Stored items from a collection:
Lemma dispatch_keeps_serviceMap this (d : delivery) (s : BLEServer) :
  signals CreateEvt d = false ->
  m_serviceMap (state_after (dispatch this d) s) = m_serviceMap s.
Proof.
  intros Hd. destruct d as [event gatts_if | event]; destruct event.
  all: try discriminate Hd.
  all: try (run_act; try destruct (m_pServerCallbacks s); reflexivity).
  change (m_serviceMap (updatePeerMTU conn_id mtu0 s) = m_serviceMap s).
  unfold updatePeerMTU. destruct (m_connectedServersMap s !! conn_id); reflexivity.
Qed.

Lemma run_events_keeps_serviceMap this (ds : list delivery) :
  forall s : BLEServer,
  forallb (fun d => negb (signals CreateEvt d)) ds = true ->
  m_serviceMap (run_events this ds s).1 = m_serviceMap s.
Proof.
  induction ds as [| d ds IH]; intros s Hds; [reflexivity |].
  cbn in Hds. apply andb_prop in Hds as [Hd Hrest].
  apply negb_true_iff in Hd.
  rewrite run_events_cons, IH by exact Hrest.
  apply dispatch_keeps_serviceMap. exact Hd.
Qed.

Lemma dispatch_no_fault this (d : delivery) (s : BLEServer) :
  reports_fault (effects_of (dispatch this d) s) = false.
Proof.
  destruct d as [event gatts_if | event]; destruct event.
  all: run_act; try destruct (m_pServerCallbacks s); reflexivity.
Qed.

Lemma run_events_no_fault this (ds : list delivery) :
  forall s : BLEServer, reports_fault (run_events this ds s).2 = false.
Proof.
  induction ds as [| d ds IH]; intros s; [reflexivity |].
  rewrite run_events_trace_cons. unfold reports_fault.
  rewrite existsb_app. fold (reports_fault (effects_of (dispatch this d) s)).
  rewrite dispatch_no_fault. apply IH.
Qed.

Lemma find_uuid_app_absent (uuid : BLEUUID) (p : nat) (l : list (BLEUUID * nat)) :
  find_uuid uuid l = None -> find_uuid uuid (l ++ [(uuid, p)]) = Some p.
Proof.
  induction l as [| [u q] l IH]; intros H; cbn in *.
  - destruct (decide (uuid = uuid)); [reflexivity | contradiction].
  - destruct (decide (u = uuid)); [discriminate | apply IH; exact H].
Qed.

(** X13: [createService] under a UUID that the registry does not resolve
    returns, at the creation-confirmed event of that UUID, a new service
    object without any warning; the registry then resolves the UUID and the
    handle of the event, if it was not bound before, to that object. *)
Theorem createService_fresh_uuid this (uuid : BLEUUID) (numHandles inst_id : Z)
    (pre : list delivery) (status service_handle inst_id' gatts_if : Z)
    (post : list delivery) (s : BLEServer) :
  getServiceByUUID uuid s = None ->
  m_handleMap (m_serviceMap s) !! service_handle = None ->
  slot (m_semaphoreCreateEvt s) = Idle ->
  forallb (fun d => negb (signals CreateEvt d)) pre = true ->
  exists (p : nat) (s' : BLEServer) (tr : list effect),
    createService this uuid numHandles inst_id
      (pre ++ Gatts (ESP_GATTS_CREATE_EVT status service_handle uuid inst_id')
                gatts_if :: post) s
    = Returned (Some p) s' tr /\
    reports_fault tr = false /\
    free_store s !! p = None /\
    getServiceByUUID uuid s' = Some p /\
    getByHandle service_handle (m_serviceMap s') = Some p /\
    slot (m_semaphoreCreateEvt s') = Idle.
Proof.
  unfold getServiceByUUID. intros Hfresh Hhandle Hidle Hpre.
  unfold createService, new_BLEService. run_call.
  rewrite (take_idle CreateEvt) by exact Hidle. cbn [after app].
  change (m_serviceMap (set_sem CreateEvt _ s)) with (m_serviceMap s).
  destruct (decide (getByUUID uuid 0 (m_serviceMap s) ≠ None)) as [Hdup | _];
    [contradiction |].
  cbn [after app].
  rewrite await_wakes by (reflexivity || exact Hpre).
  cbn [after app]. do 3 eexists. split; [reflexivity |].
  rewrite run_events_app_one.
  match goal with
  | |- context [run_events this pre ?x] => set (s0 := x)
  end.
  assert (Hmap : m_serviceMap (run_events this pre s0).1
                 = setByUUID uuid (Some (length (free_store s))) (m_serviceMap s))
    by (rewrite run_events_keeps_serviceMap by exact Hpre; reflexivity).
  assert (Hfind : getByUUID uuid inst_id' (m_serviceMap (run_events this pre s0).1)
                  = Some (length (free_store s))).
  { rewrite Hmap. unfold getByUUID, setByUUID. cbn.
    apply find_uuid_app_absent. exact Hfresh. }
  assert (Hafter :
    m_serviceMap
      (state_after
         (dispatch this
            (Gatts (ESP_GATTS_CREATE_EVT status service_handle uuid inst_id')
               gatts_if)) (run_events this pre s0).1)
    = setByHandle service_handle (Some (length (free_store s)))
        (setByUUID uuid (Some (length (free_store s))) (m_serviceMap s))).
  { run_act. rewrite Hfind, Hmap. reflexivity. }
  split; [| split; [| split; [| split]]].
  - unfold reports_fault. cbn [existsb is_fault_report orb].
    rewrite existsb_app. cbn [existsb is_fault_report orb]. rewrite orb_false_r.
    apply (run_events_no_fault this _ s0).
  - apply lookup_ge_None. cbn. lia.
  - change (m_serviceMap (set_sem CreateEvt ?x ?y)) with (m_serviceMap y).
    rewrite Hafter. unfold getByUUID, setByHandle, setByUUID. cbn.
    apply find_uuid_app_absent. exact Hfresh.
  - change (m_serviceMap (set_sem CreateEvt ?x ?y)) with (m_serviceMap y).
    rewrite Hafter. unfold getByHandle, setByHandle, setByUUID. cbn.
    rewrite Hhandle, lookup_insert_eq. reflexivity.
  - reflexivity.
Qed.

## [EXERCISE]
From the entries above, show each line that includes the string "intros".

## [TASK RESULT]
  intros Hd. destruct d as [event gatts_if | event]; destruct event.
  induction ds as [| d ds IH]; intros s Hds; [reflexivity |].
  induction ds as [| d ds IH]; intros s; [reflexivity |].
  induction l as [| [u q] l IH]; intros H; cbn in *.
  unfold getServiceByUUID. intros Hfresh Hhandle Hidle Hpre.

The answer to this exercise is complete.